At the University of Texas, School of Public Health, we offer master’s and doctoral degrees in public health and related sub disciplines to students at the Houston main campus and five regional campuses across the state. By necessity, we transmit courses originating from any of the locations to all the others to over 1,000 currently enrolled students. Our students increasingly expect synchronous and asynchronous learning opportunities. All of our core courses are taught either in-person, by interactive video conferencing, or with on-line course management software. The challenges this system has created boils down to: a) keeping up with the rapid pace of technological development, both in software and hardware; and b) persuading faculty and administration to embrace (and pay for) new technological advancements. This book offers perspectives on both and serves as a guide to faculty who want to learn how to incorporate digital technologies to extend adult learning practices.
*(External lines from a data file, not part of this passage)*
Lemma map_of_keys {V} (entries : list (string * V)) :
  NoDup (map fst (Js.map_of entries)).
Proof.
  unfold Js.map_of.
  assert (G : forall acc : Js.jsmap V, NoDup (map fst acc) ->
                NoDup (map fst (fold_left (fun m e => Js.map_set (fst e) (snd e) m)
                                  entries acc))).
  { induction entries as [| e es IH]; intros acc ND; cbn; [exact ND |].
    apply IH. now apply map_set_keys. }
  apply G. constructor.
Qed.

(** With each key once, the entries are what [get] finds. *)
Lemma map_get_In {V} (m : Js.jsmap V) (k : string) (v : V) :
  NoDup (map fst m) -> (In (k, v) m <-> Js.map_get k m = Some v).
Proof.
  induction m as [| [k' v'] m IH]; intros ND; cbn.
  - split; [intros [] | discriminate].
  - inversion ND as [| ? ? Hk ND']; subst.
    destruct (String.eqb_spec k k') as [-> | D].
    + split.
      * intros [[= ->] | H]; [reflexivity |].
        elim Hk. apply in_map_iff. now exists (k', v).
      * intros [= ->]. now left.
    + rewrite <- (IH ND'). split.
      * intros [[= E _] | H]; [congruence | exact H].
      * auto.
Qed.

Lemma map_get_set_same {V} (k : string) (v : V) (m : Js.jsmap V) :
  Js.map_get k (Js.map_set k v m) = Some v.
Proof.
  induction m as [| [k' v'] m IH]; cbn.
  - now rewrite String.eqb_refl.
  - destruct (String.eqb_spec k k') as [<- | D]; cbn.
    + now rewrite String.eqb_refl.
    + destruct (String.eqb_spec k k'); [contradiction | exact IH].
Qed.

Lemma map_get_set_other {V} (k k' : string) (v : V) (m : Js.jsmap V) :
  k' <> k -> Js.map_get k' (Js.map_set k v m) = Js.map_get k' m.
Proof.
  intros D. induction m as [| [k0 v0] m IH]; cbn.
  - destruct (String.eqb_spec k' k); [contradiction | reflexivity].
  - destruct (String.eqb_spec k k0) as [<- | D0]; cbn.
    + destruct (String.eqb_spec k' k); [contradiction | reflexivity].
    + destruct (String.eqb k' k0); [reflexivity | exact IH].
Qed.

Lemma find_append {A} (f : A -> bool) (l1 l2 : list A) :
  find f (l1 ++ l2) = match find f l1 with
                      | Some x => Some x
                      | None => find f l2
                      end.
Proof.
  induction l1 as [| x l1 IH]; cbn; [reflexivity |].
  destruct (f x); [reflexivity | exact IH].
Qed.

Lemma find_key_None {V} (k : string) (es : list (string * V)) :
  find (fun e => String.eqb k (fst e)) es = None <-> ~ In k (map fst es).
Proof.
  induction es as [| e es IH]; cbn; [tauto |].
  destruct (String.eqb_spec k (fst e)) as [-> | D].
  - split; [discriminate | intros H; elim H; now left].
  - rewrite IH. split.
    + intros H [E | Hin]; [congruence | contradiction].
    + intros H Hin. apply H. now right.
Qed.

(** [get] after [new Map(entries)]: the last entry of the key. *)
Lemma map_of_get {V} (entries : list (string * V)) (k : string) :
  Js.map_get k (Js.map_of entries)
  = option_map snd (find (fun e => String.eqb k (fst e)) (rev entries)).
Proof.
  assert (G : forall (es : list (string * V)) acc,
            Js.map_get k (fold_left (fun m e => Js.map_set (fst e) (snd e) m) es acc)
            = match find (fun e => String.eqb k (fst e)) (rev es) with
              | Some e => Some (snd e)
              | None => Js.map_get k acc
              end).
  { induction es as [| e es IH]; intros acc; cbn; [reflexivity |].
    rewrite IH, find_append.
    destruct (find (fun e0 => String.eqb k (fst e0)) (rev es)); [reflexivity |].
    cbn. destruct (String.eqb_spec k (fst e)) as [-> | D].
    - apply map_get_set_same.
    - now apply map_get_set_other. }
  unfold Js.map_of. rewrite G. cbn.
  destruct (find (fun e => String.eqb k (fst e)) (rev entries)); reflexivity.
Qed.

Lemma map_of_get_None {V} (entries : list (string * V)) (k : string) :
  Js.map_get k (Js.map_of entries) = None <-> ~ In k (map fst entries).
Proof.
  rewrite map_of_get.
  destruct (find (fun e => String.eqb k (fst e)) (rev entries)) eqn:E; cbn.
  - split; [discriminate |]. intros H.
    assert (N : ~ In k (map fst (rev entries))).
    { rewrite map_rev, <- in_rev. exact H. }
    apply find_key_None in N. congruence.
  - split; [| reflexivity]. intros _. apply find_key_None in E.
    rewrite map_rev, <- in_rev in E. exact E.
Qed.


Ltac unfold_activity :=
  unfold run, get_api_twitter_core_window, get_api_core_discord,
    get_api_twitter_core_snapshot, try_catch, bind, ret, query, json, fail in *.

(** The identities the snapshot endpoint keeps. *)
Lemma validUserIds_spec (nowRes : list Snap.t) (weekMap : Js.jsmap Js.num)
  (min : Js.num) (u : string) :
  In u (validUserIds (sums nowRes) weekMap min) <->
  exists n,
    Js.map_get u (sums nowRes) = Some n
    /\ Js.gt (Js.sub n (msgWeekAgo weekMap u)) min = true.
Proof.
  unfold validUserIds. rewrite in_map_iff. split.
  - intros ([k n] & E & H). cbn in E. subst k.
    apply filter_In in H. destruct H as [H G]. cbn [fst snd] in G.
    apply map_get_In in H; [| apply map_of_keys]. eauto.
  - intros (n & H & G). exists (u, n). split; [reflexivity |].
    apply filter_In. split; [| exact G].
    apply map_get_In; [apply map_of_keys | exact H].
Qed.





(* ================================================================== *)
(** ** The listing and the lookup queries *)
(* ================================================================== *)

Section LatestPerUser.

Local Abbreviation uid := Activity.user_id.
Local Abbreviation stamp := Activity.last_message.
Local Abbreviation leb := Sql.ActivityOrder.leb.

Lemma compare_refl (u : string) : String_as_OT.compare u u = Eq.
Proof.
  destruct (String_as_OT.compare_spec u u) as [_ | L | L]; [reflexivity | |];
    exfalso; revert L; apply irreflexivity.
Qed.

Lemma compare_lt_trans (u v w : string) :
  String_as_OT.compare u v = Lt -> String_as_OT.compare v w = Lt ->
  String_as_OT.compare u w = Lt.
Proof. apply (transitivity (R := String_as_OT.lt)). Qed.

Lemma compare_eq (u v : string) : String_as_OT.compare u v = Eq -> u = v.
Proof.
  intros E. destruct (String_as_OT.compare_spec u v) as [H | H | H];
    [exact H | discriminate | discriminate].
Qed.
Lemma find_urls_shape_witness :
  In "http://a.co/x" (find_urls "see http://a.co/x.") /\
  ((exists rest, "http://a.co/x" = "http://" ++ rest \/ "http://a.co/x" = "https://" ++ rest)
   /\ forall_chars (fun c => negb (is_url_stop c)) "http://a.co/x" = true
   /\ ends_with is_trail_punct "http://a.co/x" = false).
Proof.
  assert (H : In "http://a.co/x" (find_urls "see http://a.co/x.")) by (vm_compute; left; reflexivity).
  split; [exact H | exact (find_urls_shape _ _ H)].
Defined.

(** X5: in the extractor's line parser, the name field holds the value of the last parsed line whose normalised label is name: a line labelled name sets it, and later lines with other labels leave it unchanged. *)
Theorem parse_name_last_line (before after : list string) (ln raw v : string) (e : DbInfo) :
  parse_line ln = Some (raw, v) -> label_norm raw = "name" ->
  (forall l raw' v', In l after -> parse_line l = Some (raw', v') -> label_norm raw' <> "name") ->
  db_name (fold_left update_field (before ++ ln :: after) e) = v.
Proof.
  intros Hp Hl Ha. rewrite fold_left_app. cbn [fold_left].
  generalize (update_field_name_set (fold_left update_field before e) ln raw v Hp Hl).
  generalize (update_field (fold_left update_field before e) ln).
  induction after as [|l r IH]; intros e' He'; cbn [fold_left]; [exact He'|].
  apply IH.
  - intros l' r' v' Hin. apply Ha. now right.
  - rewrite update_field_name_keep; [exact He'|]. intros r' v'. apply Ha. now left.
Qed.
(** * YORO storage comparison: the two storage estimators of
      [storage_comparison.py], the report that [print_comparison] prints,
      and their properties.

    The script is pure arithmetic over Python numbers.  Python's [int] is an
    unbounded integer ([Z]); Python's [float] is an IEEE 754 binary64 value,
    which is the primitive [float], specified operation by operation by
    [SpecFloat] with [prec = 53] and [emax = 1024].  An operation that
    Python can refuse raises an exception; here it returns [Raise].  What
    the script prints is the list of its lines.

    The file has five parts: the script as it is written; the binary64
    arithmetic it runs on (every operation of the script is the rounding to
    nearest even of an exact integer counted in units of [2^-1074], which
    makes rounding monotone and doubling exact); the properties stated
    about the estimators; further properties of the estimators and of the
    report; and the three stated properties that rest on those: the
    maximum of the two phases, the exceptions with a valid chunk size, and
    the estimates of a video without frames. *)

From Stdlib Require Import ZArith Bool List String Ascii DecimalString Lia.
From Stdlib Require Import QArith Qround Qabs Floats.
Import ListNotations.

Set Warnings "-inexact-float".

Local Open Scope string_scope.
Local Open Scope Z_scope.

(** ** Python exceptions and the error monad *)

Inductive exn : Set :=
| ZeroDivisionError
| OverflowError
| ValueError.

Inductive result (A : Type) : Type :=
| Ok (a : A)
| Raise (e : exn).

Arguments Ok {A} a.
Arguments Raise {A} e.

Definition bind {A B : Type} (c : result A) (k : A -> result B) : result B :=
  match c with
  | Ok a => k a
  | Raise e => Raise e
  end.
(** The table after a profile route: as it was, or one row assigned. *)
Lemma profile_routes_store (now : Z) (authorize : AuthJWT.t)
    (p : UserProfileRequest.t) (q : UserProfileUpdateRequest.t)
    (table : list UserProfile.row) :
  map auth_columns (UserProfile.auth_session (snd (add_user_profile now authorize p table)))
  = map auth_columns (UserProfile.auth_session table) /\
  map auth_columns (UserProfile.auth_session (snd (update_user_profile now authorize q table)))
  = map auth_columns (UserProfile.auth_session table).
Proof.
  unfold add_user_profile, update_user_profile, CreateUpdateUserProfile.execute.
  destruct (protected_route now authorize (UserProfile.auth_session table)) as [[uid|e] s'].
  - destruct (UserProfile.read table uid) as [r|]; cbn; [|split; reflexivity].
    split; apply profile_commit_row_auth_columns.
  - split; reflexivity.
Qed.

(** X25.  Adding or updating a profile never touches what the
    authentication core reads: the id, username, email, OTP columns, role,
    [last_login_at] and [is_active] of every row are as before, no row is
    added or removed, and so the guard gives every request the answer it
    gave before. *)
Theorem profile_routes_keep_auth_columns (now now2 : Z) (authorize authorize2 : AuthJWT.t)
    (p : UserProfileRequest.t) (q : UserProfileUpdateRequest.t)
    (table : list UserProfile.row) :
  let added := snd (add_user_profile now authorize p table) in
  let updated := snd (update_user_profile now authorize q table) in
  map auth_columns (UserProfile.auth_session added)
  = map auth_columns (UserProfile.auth_session table) /\
  map auth_columns (UserProfile.auth_session updated)
  = map auth_columns (UserProfile.auth_session table) /\
  fst (protected_route now2 authorize2 (UserProfile.auth_session added))
  = fst (protected_route now2 authorize2 (UserProfile.auth_session table)) /\
  fst (protected_route now2 authorize2 (UserProfile.auth_session updated))
  = fst (protected_route now2 authorize2 (UserProfile.auth_session table)).
Proof.
  cbv zeta.
  destruct (profile_routes_store now authorize p q table) as [Ha Hu].
  repeat split; try assumption; now apply protected_route_auth_columns.
Qed.

Lemma profile_read_view (table : list UserProfile.row) (_id : string) :
  User.read (UserProfile.auth_session table) _id
  = option_map fst (UserProfile.read table _id).
Proof.
  unfold User.read, UserProfile.read, UserProfile.auth_session.
  induction table as [|h t IH]; cbn; [reflexivity|].
  destruct (User.id (fst h) =? _id)%string; [reflexivity | exact IH].
Qed.

Lemma assign_id (p : UserProfileUpdateRequest.t) (r : UserProfile.row) :
  User.id (fst (UserProfile.assign p r)) = User.id (fst r).
Proof. destruct r as [u c]. reflexivity. Qed.

Lemma profile_read_commit_row (table : list UserProfile.row) (_id : string)
    (p : UserProfileUpdateRequest.t) :
  UserProfile.read (UserProfile.commit_row _id (UserProfile.assign p) table) _id
  = option_map (UserProfile.assign p) (UserProfile.read table _id).
Proof.
  unfold UserProfile.read.
  induction table as [|h t IH]; cbn; [reflexivity|].
  destruct (User.id (fst h) =? _id)%string eqn:E; cbn.
  - now rewrite assign_id, E.
  - now rewrite E.
Qed.





Lemma auth_columns_ids (s s' : Session) :
  map auth_columns s = map auth_columns s' -> map User.id s = map User.id s'.
Proof.
  revert s'. induction s as [|h t IH]; destruct s' as [|h' t']; cbn [map];
    try discriminate; [reflexivity|].
  intros H.
  assert (Hh : auth_columns h = auth_columns h') by congruence.
  assert (Ht : map auth_columns t = map auth_columns t') by congruence.
  f_equal; [unfold auth_columns in Hh; congruence | now apply IH].
Qed.

Lemma read_in_unique (s : Session) (u : User.t) :
  primary_key s -> In u s -> User.read s (User.id u) = Some u.
Proof.
  unfold primary_key, User.read.
  induction s as [|h t IH]; cbn; intros Hnd Hin; [contradiction|].
  inversion Hnd as [|? ? Hnotin Hnd']; subst.
  destruct Hin as [->|Hin].
  - now rewrite String.eqb_refl.
  - destruct (User.id h =? User.id u)%string eqn:E; [|now apply IH].
    exfalso. apply String.eqb_eq in E. apply Hnotin. rewrite E. now apply in_map.
Qed.

Lemma in_map_eq (A B : Type) (f : A -> B) (l l' : list A) (x : A) :
  map f l = map f l' -> In x l -> exists y, In y l' /\ f y = f x.
Proof.
  intros H Hin. apply (in_map f) in Hin. rewrite H in Hin.
  apply in_map_iff in Hin. destruct Hin as (y & Hy & Hin). now exists y.
Qed.

(** X27.  Profile and login compose: after a profile was added with an
    age other than 0, a later login of the same user answers
    [is_new_user = false].  The login may come after any requests that
    keep id and age of the rows, as OTP requests, logins and logouts do;
    the same user is the one whose new access token carries the subject of
    the token that added the profile. *)
Theorem add_profile_then_login (settings : Settings) (txt_context : CryptContext)
    (now now2 : Z) (tok : AuthJWT.token) (p : UserProfileRequest.t)
    (table table' : list UserProfile.row) (msg : string)
    (payload : CreateUserTokenRequest.t) (s s2 : Session)
    (name : string) (at_ rt : AuthJWT.token) (new : bool) :
  primary_key (UserProfile.auth_session table) ->
  add_user_profile now (AuthJWT.bearer tok) p table = (Return msg, table') ->
  UserProfileRequest.age p <> 0 ->
  map identity_columns s = map identity_columns (UserProfile.auth_session table') ->
  get_token settings now2 payload s
  = (Return (CreateUserTokenResponse name at_ rt new), s2) ->
  AuthJWT.sub at_ = AuthJWT.sub tok ->
  get_token settings now2 payload s
  = (Return (CreateUserTokenResponse name at_ rt false), s2).
Proof.
  intros Hpk Hadd Hage Hsame Hlogin Hsub.
  enough (Hfalse : new = false) by (now rewrite <- Hfalse).
  (* the profile request *)
  unfold add_user_profile in Hadd.
  destruct (protected_route_rejects_401 now (AuthJWT.bearer tok)
              (UserProfile.auth_session table)) as [[uid Hp]|[d Hp]];
    rewrite Hp in Hadd; [|discriminate].
  destruct (protected_route_return _ _ _ _ _ Hp)
    as (tok' & u & Heq & _ & _ & Hr & _ & _ & -> & Hid & _).
  injection Heq as <-.
  rewrite <- Hid in Hr. rewrite profile_read_view in Hr.
  unfold CreateUpdateUserProfile.execute in Hadd.
  destruct (UserProfile.read table (User.id u)) as [r|] eqn:Hread; [|discriminate].
  cbn in Hr. injection Hr as Hfst.
  assert (Ht' : table' = UserProfile.commit_row (User.id u)
                           (UserProfile.assign (UserProfileRequest.attributes p)) table).
  { rewrite Hfst in Hadd. congruence. }
  subst table'. clear Hadd.
  (* the login *)
  destruct (get_token_response_inv settings _ _ _ _ _ _ _ _ Hlogin)
    as (u0 & h & Hr0 & Hdbg & Hh & Hv).
  rewrite (get_token_matching_otp settings now2 payload _ u0 h Hr0 Hdbg Hh Hv) in Hlogin.
  unfold token_response in Hlogin.
  assert (Hat : at_ = AuthJWT.create_access_token now2 (User.id u0)
                        (timedelta_minutes (ACCESS_TOKEN_EXPIRES_IN settings)))
    by congruence.
  assert (Hnew : new = match User.age u0 with None => true | Some _ => false end)
    by congruence.
  rewrite Hat in Hsub. cbn in Hsub.
  (* the row of the login has the id and the age of the row of the profile *)
  destruct (in_map_eq _ _ identity_columns _ _ u0 Hsame) as (u1 & Hin1 & Hcols);
    [now apply read_by_email_some in Hr0|].
  assert (Hid1 : User.id u1 = User.id u) by (unfold identity_columns in Hcols; congruence).
  assert (Hage1 : User.age u0 = User.age u1)
    by (unfold identity_columns in Hcols; congruence).
  assert (Hpk' : primary_key
                   (UserProfile.auth_session
                      (UserProfile.commit_row (User.id u)
                         (UserProfile.assign (UserProfileRequest.attributes p)) table))).
  { unfold primary_key in *.
    rewrite (auth_columns_ids _ _ (profile_commit_row_auth_columns table (User.id u) _)).
    exact Hpk. }
  pose proof (read_in_unique _ _ Hpk' Hin1) as Hrow.
  rewrite Hid1, profile_read_view, profile_read_commit_row, Hread in Hrow.
  cbn in Hrow. injection Hrow as Hrow.
  rewrite Hnew, Hage1, <- Hrow. destruct r as [ur cr]. cbn.
  destruct (UserProfileRequest.age p =? 0) eqn:E; [|reflexivity].
  apply Z.eqb_eq in E. contradiction.
Qed.

Lemma add_profile_then_login_witness :
  @get_token Sample.production Sample.crypt 3000
    (CreateUserTokenRequest.mk "alice@x.com" "1234")
    [User.mk "7c9e6679" "alice" "alice@x.com" (Some "$2b$1234") (Some 1) None
       (Some 2900) true (Some 30)]
  = (Return (CreateUserTokenResponse "alice"
               (AuthJWT.mk AuthJWT.access "7c9e6679" 4800)
               (AuthJWT.mk AuthJWT.refresh "7c9e6679" 89400) false),
     [User.mk "7c9e6679" "alice" "alice@x.com" None (Some 1) (Some 3000) None true
        (Some 30)]).
Proof.
  apply (add_profile_then_login Sample.production Sample.crypt 2000 3000
           Sample.access_token
           (UserProfileRequest.mk "Alice" "555" 30 female 170%float 60%float)
           [(Sample.logged_in, UserProfile.mk None None None None None)]
           [(User.mk "7c9e6679" "alice" "alice@x.com" None (Some 1) (Some 1100) None true
               (Some 30),
             UserProfile.mk (Some "Alice") (Some "555") (Some "Female")
               (Some 170%float) (Some 60%float))]
           "Profile added"
           (CreateUserTokenRequest.mk "alice@x.com" "1234")
           [User.mk "7c9e6679" "alice" "alice@x.com" (Some "$2b$1234") (Some 1) None
              (Some 2900) true (Some 30)]
           [User.mk "7c9e6679" "alice" "alice@x.com" None (Some 1) (Some 3000) None true
              (Some 30)]
           "alice"
           (AuthJWT.mk AuthJWT.access "7c9e6679" 4800)
           (AuthJWT.mk AuthJWT.refresh "7c9e6679" 89400) false).
  - apply sample_primary_key.
  - reflexivity.
  - discriminate.
  - reflexivity.
  - reflexivity.
  - reflexivity.
Defined.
The digital revolution has rewritten the university professor’s job description and that’s why Adult Learning in the Digital Age: Perspectives on Online Technologies and Outcomes is such an important book. Meeting at the crossroads of student expectations and technological advancements requires continuing faculty education in digital instructional design and delivery. In short, if you want to be a better instructor, read and study this book. Professor Terry Kidd has pulled together key leaders in instructional design and web 2.0 technologies to help you leap into the 21st century. The book offers important case studies on the practical use of cutting edge technology. Learn firsthand how others are successfully changing their educational practices and how different organizations have approached content management and delivery. The book also steps back and offers viewpoints from philosophical and pedagogical perspectives and puts these into a framework for integrating web technologies into higher education.

I read the New York Times every day on my iphone. I also listen to books and podcasts, check my calendar, email, and Facebook. Occasionally, I actually make a phone call. From my laptop, I check student progress on Blackboard, comment on threaded discussion groups, adjust the weekly on-line self correcting quiz, and post slides for tomorrow’s lecture. I also like to visit Netflix to stream a movie from any computer that’s nearby. Mastering this technology makes life easier and more fun. Although I suffer from e-mail overload and because I can work from anywhere, I end up working all the time, embracing the digital revolution is better than the alternative: getting left behind. This book offers the heuristics and the tools to help you manage your online and digital teaching life. Adult Learning in the Digital Age: Perspectives on Online Technologies and Outcomes is a must have.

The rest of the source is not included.